Why do we constantly hear about it? can it be explained simply?
This is probably better off in the Classical Physics forum.
Entropy is not a property of a system in a given quantum state, but rather is a property of a system whose exact quantum state is unknown. It is a measure of how many quantum states look similar to system at hand (e.g. how many quantum states are consistent with certain observational or theoretical constraints).
From a more experimental point of view: in the real world, you never know everything going on in an experiment--you can only measure some finite number of general properties. As time goes along, after you stopped the measurment, things get mixed up within the system and with the environment, and you lose details about the experiment, so the entropy of the system goes up. As things mix up, the system approaches what is called thermal equilibrium, where the system is describable by a single temperature.
Usually, it is the heat energy that is mixed up first (hot things cool off, cold things warm up), so the field of study is known as thermodynamics. But if you wait an infinite amount of time, eventually everything decays, all substances break down and reform out of contituent parts, repeatedly, until every property of the system reaches thermal equilibrium (where thermal refers not only to particle motion but also to particle composition and other properties) and you get a frothy mix of "stuff" in constant remixing. This is the heat death of the universe.
if you had children, you would know...
Oh I got 2 little boys.
So ENTROPY means "things getting messy in every little conceivable detail"...???
Or....."No matter where you hind them, your stuff will be found by "entropy" & will be messed with..?"
The concept behind entropy is simple-- you lump many different states of a system into groups that you don't consider different, like a "messy room." There are many more states of a room that get called "messy" than get called "neat," so we say a messy room has a "higher entropy." If the room state is more or less random, it is vastly more likely to be in a state we'd call "messy", and that's why we have the second law of thermodynamics, it's just probability.
What's interesting is that a messy room actually contains more information, because you need explicit instructions about where every single object is. But if you have an alphabetized file cabinet, you get the idea quickly, and can find each thing without needing specific information each time.
Here is a basic concept of entropy explained:
which sort of goes along with this link
That concept of what entropy is will work for most things in chemistry and thermodynamics: An ordered bunch of gas molecules all squashed up in the corner of the room will naturally expand to fill the room, thus increasing the overall entropy. There's more configurations involving the whole room, than just a small part of it. So the spread-out version has more entropy.

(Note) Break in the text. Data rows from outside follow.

(* ===== verification/HttpServe.v ===== *)
(** * The requests of the http service (service/http/http.go).

    ServeHTTP, CONNECT and upgrades: the request that goes upstream, the
    response that comes back, and the tunnels.  What the transport and the
    client do, and [HeaderValuesContainsToken] of golang.org/x/net, are
    parameters; a header is a map, as in Httputil.v. *)

From S2P Require Import Prelude GoStrings Url Proxy Httputil Http.

Open Scope go_scope.
#[local] Arguments bs : simpl never.

(** ** net/http.Header *)

Definition header_Get (h : Header) (key : gostring) : gostring :=
  default [] (head (default [] (h !! CanonicalMIMEHeaderKey key))).

Definition header_Set (h : Header) (key value : gostring) : Header :=
  <[CanonicalMIMEHeaderKey key := [value]]> h.

Lemma canonical_names :
  CanonicalMIMEHeaderKey (bs "User-Agent") = bs "User-Agent" ∧
  CanonicalMIMEHeaderKey (bs "Connection") = bs "Connection" ∧
  CanonicalMIMEHeaderKey (bs "Upgrade") = bs "Upgrade" ∧
  CanonicalMIMEHeaderKey (bs "Content-Length") = bs "Content-Length".
Proof. by split_and!. Qed.

(** ** Requests and responses *)

Record request := MkRequest {
  Method : gostring; RequestURI : gostring; Host : gostring; URL_Path : gostring; r_Header : Header }.

Record response := MkResponse {
  StatusCode : Z; resp_Header : Header; ContentLength : Z; Body : list Z }.

(** What the handler does, in order. *)
Inductive event :=
  | Hijacked                                   (* the connection of the client is the handler's *)
  | Wrote (b : list Z)                         (* to the client *)
  | NewConn (addr : gostring)
  | Relayed (first : list Z)                   (* what goes upstream before the bytes of the client *)
  | ClosedRemote
  | ClosedLocal
  | Redirected (location : gostring)           (* with StatusFound *)
  | InternalServerError
  | RoundTrip (req : request)
  | Responded (code : Z) (header : Header) (body : list Z)
  | Aborted.                                   (* panic(http.ErrAbortHandler) *)

Section serve.
Context {C : Type}.
Context (HeaderValuesContainsToken : list gostring → gostring → bool).
Context (netip : gostring → option bool) (u_String : URL → gostring).
Context (request_Write : request → option (list Z)).
(** The client lets its connection be hijacked; it takes what is written; the
    job still has options; what the transport answers. *)
Context (hijackable writable opts_ok : bool).
Context (transport : request → option response).

Definition response_200 : gostring := bs "HTTP/1.1 200 OK" ++ [13; 10; 13; 10].

(** [hijack] panics when it fails. *)
Definition hijack (k : list event) : list event := if hijackable then Hijacked :: k else [Aborted].

Definition handleConnect (x : Http.state (C := C)) (req : request) : list event :=
  hijack
    (if negb opts_ok then [ClosedLocal]
     else if negb writable then [ClosedLocal]
     else
       let remoteAddr := rewriteHost x (RequestURI req) in
       [Wrote response_200; NewConn remoteAddr; Relayed []; ClosedRemote; ClosedLocal]).

Definition handleUpgrade (x : Http.state (C := C)) (req : request) : list event :=
  match request_Write req with
  | None => [InternalServerError]
  | Some b =>
      hijack
        (if negb opts_ok then [ClosedLocal]
         else
           let remoteAddr := rewriteHost x (Host req) in
           [NewConn remoteAddr; Relayed b; ClosedRemote; ClosedLocal])
  end.

Definition upgrade_type (req : request) : gostring :=
  if HeaderValuesContainsToken (default [] (r_Header req !! bs "Connection")) (bs "Upgrade")
  then header_Get (r_Header req) (bs "Upgrade") else [].

(** The clone that goes upstream. *)
Definition outreq (req : request) : request :=
  let h := RemoveHopbyhopHeaders (r_Header req) in
  let h := match h !! bs "User-Agent" with None => header_Set h (bs "User-Agent") [] | Some _ => h end in
  let upgradeType := upgrade_type req in
  let h := if upgradeType != []
           then header_Set (header_Set h (bs "Connection") (bs "Upgrade")) (bs "Upgrade") upgradeType
           else h in
  MkRequest (Method req) [] (Host req) (URL_Path req) h.

(** [maps.Copy(header, resp.Header)] and the length. *)
Definition respond (header : Header) (resp : response) : event :=
  let h := RemoveHopbyhopHeaders (resp_Header resp) in
  let header := h ∪ header in
  let header := match header !! bs "Content-Length" with
                | None => if 0 <=? ContentLength resp
                          then header_Set header (bs "Content-Length") (Itoa (ContentLength resp)) else header
                | Some _ => header
                end in
  Responded (StatusCode resp) header (Body resp).

Definition ServeHTTP (x : Http.state (C := C)) (req : request) : list event :=
  if Method req == bs "CONNECT" then handleConnect x req
  else
    let out := outreq req in
    if upgrade_type req != [] then handleUpgrade x out
    else
      match handleRedirect netip u_String x (Host out) (URL_Path out) with
      | Some location => [Redirected location]
      | None =>
          match transport out with
          | None => [RoundTrip out; Aborted]
          | Some resp => [RoundTrip out; respond ∅ resp]
          end
      end.

(** ** What is forwarded *)

#[local] Set Default Proof Using "Type*".

Lemma outreq_header req k :
  r_Header (outreq req) !! k =
    if bool_decide (upgrade_type req ≠ []) && bool_decide (k = bs "Upgrade") then Some [upgrade_type req]
    else if bool_decide (upgrade_type req ≠ []) && bool_decide (k = bs "Connection") then Some [bs "Upgrade"]
    else match RemoveHopbyhopHeaders (r_Header req) !! k with
         | None => if bool_decide (k = bs "User-Agent") then Some [[]] else None
         | v => v
         end.
Proof.
  unfold outreq. cbn [r_Header]. set (h := RemoveHopbyhopHeaders (r_Header req)). clearbody h.
  destruct canonical_names as (Eu & Ec & Eg & _). unfold header_Set. rewrite Eu, Ec, Eg.
  assert (∀ k, match h !! bs "User-Agent" with None => <[bs "User-Agent" := [[]]]> h | Some _ => h end !! k =
    match h !! k with None => if bool_decide (k = bs "User-Agent") then Some [[]] else None | v => v end) as Hh.
  { intros j. destruct (h !! bs "User-Agent") eqn:E.
    - destruct (h !! j) eqn:Ej; [done|]. case_bool_decide; congruence.
    - destruct (decide (j = bs "User-Agent")) as [->|Hj].
      + rewrite lookup_insert_eq, E. by rewrite bool_decide_true.
      + rewrite lookup_insert_ne by done. rewrite bool_decide_false by done. by destruct (h !! j). }
  case_bool_decide as Ht; cbn [andb negb].
  - rewrite bool_decide_false by (by intros H). apply Hh.
  - rewrite (bool_decide_true (upgrade_type req ≠ [])) by done. cbn [andb].
    destruct (decide (k = bs "Upgrade")) as [->|Hu]; [by rewrite lookup_insert_eq, bool_decide_true|].
    rewrite lookup_insert_ne, (bool_decide_false (k = bs "Upgrade")) by done.
    destruct (decide (k = bs "Connection")) as [->|Hc]; [by rewrite lookup_insert_eq, bool_decide_true|].
    rewrite lookup_insert_ne, (bool_decide_false (k = bs "Connection")) by done. apply Hh.
Qed.

(** The value of a header that a hop passes on. *)
Definition passed (h : Header) (k : gostring) : option (list gostring) :=
  if decide (end_to_end h k) then h !! k else None.

Lemma passed_eq h k : RemoveHopbyhopHeaders h !! k = passed h k.
Proof. unfold passed. case_decide; [by rewrite end_to_end_kept|by rewrite hop_dropped]. Qed.

Lemma passed_hop h k : k ∈ hopHeaders → passed h k = None.
Proof. intros Hk. unfold passed. rewrite decide_False; [done|]. by intros [H _]. Qed.

(** What the client is sent. *)
Lemma respond_spec resp : ∃ header,
  respond ∅ resp = Responded (StatusCode resp) header (Body resp) ∧
  (∀ k, k ≠ bs "Content-Length" → header !! k = passed (resp_Header resp) k) ∧
  header !! bs "Content-Length" =
    match passed (resp_Header resp) (bs "Content-Length") with
    | Some v => Some v
    | None => if 0 <=? ContentLength resp then Some [Itoa (ContentLength resp)] else None
    end.
Proof.
  unfold respond. rewrite map_union_empty. eexists. split; [done|]. unfold header_Set.
  destruct canonical_names as (_ & _ & _ & ->). rewrite <- passed_eq. split.
  - intros k Hk. rewrite <- passed_eq.
    destruct (_ !! bs "Content-Length"); [done|]. destruct (0 <=? _); [|done]. by rewrite lookup_insert_ne.
  - destruct (RemoveHopbyhopHeaders (resp_Header resp) !! bs "Content-Length") eqn:E; [done|].
    destruct (0 <=? _); [by rewrite lookup_insert_eq|by rewrite E].
Qed.

(** C35: a request that is not a CONNECT goes upstream with its method, host
    and path, the end-to-end headers of the client with their values and none
    of one hop; the User-Agent is that of the client, or an empty one so that
    the transport adds none, and Connection and Upgrade are there exactly when
    the client asked for an upgrade, with the protocol it asked for. An
    upgrade that can be written, on a connection that can be hijacked while
    the job has options, is relayed to the host as rewritten, the request
    first. A request without an upgrade that is not redirected is sent once;
    when the transport has no answer the handler aborts, and an answer is sent
    to the client with its status, its body, its end-to-end headers, and its
    length when the headers do not have it. *)
Theorem forwards_end_to_end x req :
  Method req ≠ bs "CONNECT" →
  let up := upgrade_type req in
  let out := outreq req in
  Method out = Method req ∧ Host out = Host req ∧ URL_Path out = URL_Path req ∧
  (∀ k, k ≠ bs "User-Agent" → k ≠ bs "Connection" → k ≠ bs "Upgrade" →
   r_Header out !! k = passed (r_Header req) k) ∧
  r_Header out !! bs "User-Agent" = Some (default [[]] (passed (r_Header req) (bs "User-Agent"))) ∧
  r_Header out !! bs "Connection" = (if up == [] then None else Some [bs "Upgrade"]) ∧
  r_Header out !! bs "Upgrade" = (if up == [] then None else Some [up]) ∧
  (up ≠ [] → ∀ b, request_Write out = Some b → hijackable = true → opts_ok = true →
   ServeHTTP x req = [Hijacked; NewConn (rewriteHost x (Host req)); Relayed b; ClosedRemote; ClosedLocal]) ∧
  (up = [] → handleRedirect netip u_String x (Host req) (URL_Path req) = None →
   match transport out with
   | None => ServeHTTP x req = [RoundTrip out; Aborted]
   | Some resp => ∃ header,
       ServeHTTP x req = [RoundTrip out; Responded (StatusCode resp) header (Body resp)] ∧
       (∀ k, k ≠ bs "Content-Length" → header !! k = passed (resp_Header resp) k) ∧
       header !! bs "Content-Length" =
         match passed (resp_Header resp) (bs "Content-Length") with
         | Some v => Some v
         | None => if 0 <=? ContentLength resp then Some [Itoa (ContentLength resp)] else None
         end
   end).
Proof.
  intros Hm up out. subst up out. pose proof (outreq_header req) as Ho.
  setoid_rewrite passed_eq in Ho. split_and!; [done..| | | | | |].
  - intros k Hua Hc Hu. rewrite Ho, !(bool_decide_false (k = _)), !andb_false_r by done. by destruct (passed _ k).
  - rewrite Ho, (bool_decide_false (bs "User-Agent" = bs "Upgrade")),
      (bool_decide_false (bs "User-Agent" = bs "Connection")), !andb_false_r by done.
    rewrite bool_decide_true by done. by destruct (passed _ _).
  - rewrite Ho, passed_hop by (apply (bool_decide_unpack _); vm_compute; exact I).
    rewrite !bool_decide_not. by destruct (bool_decide (upgrade_type req = [])).
  - rewrite Ho, passed_hop by (apply (bool_decide_unpack _); vm_compute; exact I).
    rewrite !bool_decide_not. by destruct (bool_decide (upgrade_type req = [])).
  - intros Hup b Hb Hj Hopts. unfold ServeHTTP, handleUpgrade, hijack.
    by rewrite (bool_decide_false (Method req = _)), bool_decide_false, Hb, Hj, Hopts by done.
  - intros Hup Hre. unfold ServeHTTP. rewrite (bool_decide_false (Method req = _)), (bool_decide_true _ Hup) by done.
    cbn [negb]. change (Host (outreq req)) with (Host req). change (URL_Path (outreq req)) with (URL_Path req).
    rewrite Hre. destruct (transport (outreq req)) as [resp|]; [|done].
    destruct (respond_spec resp) as (header & -> & H). by exists header.
Qed.
End serve.

(** ** Witness *)

Definition ex_req : request :=
  MkRequest (bs "GET") [] (bs "a.b") (bs "/")
    (<[bs "Connection" := [bs "close, x-hop"]]> (<[bs "X-Hop" := [bs "1"]]> (<[bs "Accept" := [bs "*"]]> ∅))).

(** A token that is the whole of a value *)
Definition plain_token (vs : list gostring) (t : gostring) : bool := bool_decide (t ∈ vs).

Example ex_hop : end_to_end (r_Header ex_req) (bs "Accept") ∧ ¬ end_to_end (r_Header ex_req) (bs "X-Hop").
Proof. by_compute. Qed.

(** The server answers. *)
Definition ex_resp : response := MkResponse 200 (<[bs "Keep-Alive" := [bs "5"]]> (<[bs "Etag" := [bs "e"]]> ∅)) 2 [104; 105].

Lemma forwards_end_to_end_witness :
  let out := outreq plain_token ex_req in
  r_Header out !! bs "Accept" = passed (r_Header ex_req) (bs "Accept") ∧
  ∃ header,
    ServeHTTP (C := gostring) plain_token (λ _, None) (λ _, []) (λ _, None) true true true (λ _, Some ex_resp)
      (Http.MkState [] ∅ ∅) ex_req = [RoundTrip out; Responded 200 header [104; 105]] ∧
    header !! bs "Etag" = passed (resp_Header ex_resp) (bs "Etag").
Proof.
  destruct (forwards_end_to_end (C := gostring) plain_token (λ _, None) (λ _, []) (λ _, None) true true true
    (λ _, Some ex_resp) (Http.MkState [] ∅ ∅) ex_req ltac:(discriminate)) as (_ & _ & _ & H & _ & _ & _ & _ & Hr).
  split; [by apply H|].
  destruct (Hr ltac:(vm_compute; reflexivity) ltac:(vm_compute; reflexivity)) as (header & E & Hh & _).
  exists header. split; [exact E|]. by apply Hh.
Defined.

Example ex_passed :
  passed (r_Header ex_req) (bs "Accept") = Some [bs "*"] ∧ passed (r_Header ex_req) (bs "X-Hop") = None ∧
  passed (resp_Header ex_resp) (bs "Etag") = Some [bs "e"] ∧ passed (resp_Header ex_resp) (bs "Keep-Alive") = None.
Proof. by_compute. Qed.

(** An upgrade goes to the Host of the request as it is, without the port 80
    that it may leave out: a connection to it cannot be made. *)
Example upgrade_no_port :
  let req := MkRequest (bs "GET") [] (bs "a.b") (bs "/")
    (<[bs "Connection" := [bs "Upgrade"]]> (<[bs "Upgrade" := [bs "websocket"]]> ∅)) in
  ServeHTTP (C := gostring) plain_token (λ _, None) (λ _, []) (λ _, Some []) true true true (λ _, None)
    (Http.MkState [] ∅ ∅) req =
    [Hijacked; NewConn (bs "a.b"); Relayed []; ClosedRemote; ClosedLocal] ∧
  SplitHostPort (bs "a.b") = None.
Proof. split; vm_compute; reflexivity. Qed.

But one thing that is not so intuitive is how gravity effects entropy. Gravity causes things (even gas) to naturally clump together. Does gravity cause entropy to naturally, spontaneously decrease? Does gravity violate the second law of thermodynamics? No! and No! Gravity works backwards in this respect of entropy vs. clumping. I've always found it awkward trying to explain why though without pulling out equations and invoking negative energy. Until tonight, that is. I just stumbled upon this a few minutes ago, which inspired me to reply to this thread (the webpage has equations in it, but even if you ignore them the general concept is presented nicely without really needing the equations):
On a final note (after reading the above link), one might argue about dark matter. Dark matter particles pass right through each other and everything else. One might conclude then that entropy is not increased by dark matter collapse and galaxy cluster formation. The saving concept is that dark matter density fluctuations produce gravitational waves. Because of that, the dark matter density will settle down in a relatively clumpy equilibrium (not as clumpy as normal matter, but more like halos) as energy is released in the form of gravitational waves. This process is called virialization. So entropy increases from that too.
I love the quote at the beginning of the above link:
The second law of thermodynamics holds, I think, the supreme position among the laws of Nature. If someone points out to you that your pet theory of the universe is in disagreement with Maxwell's equations - then so much the worse for Maxwell's equations. If it is found to be contradicted by observation, well, these experimentalists do bungle things sometimes. But if your theory is found to be against the second law of thermodynamics I can give you no hope; there is nothing for it but to collapse in deepest humiliation.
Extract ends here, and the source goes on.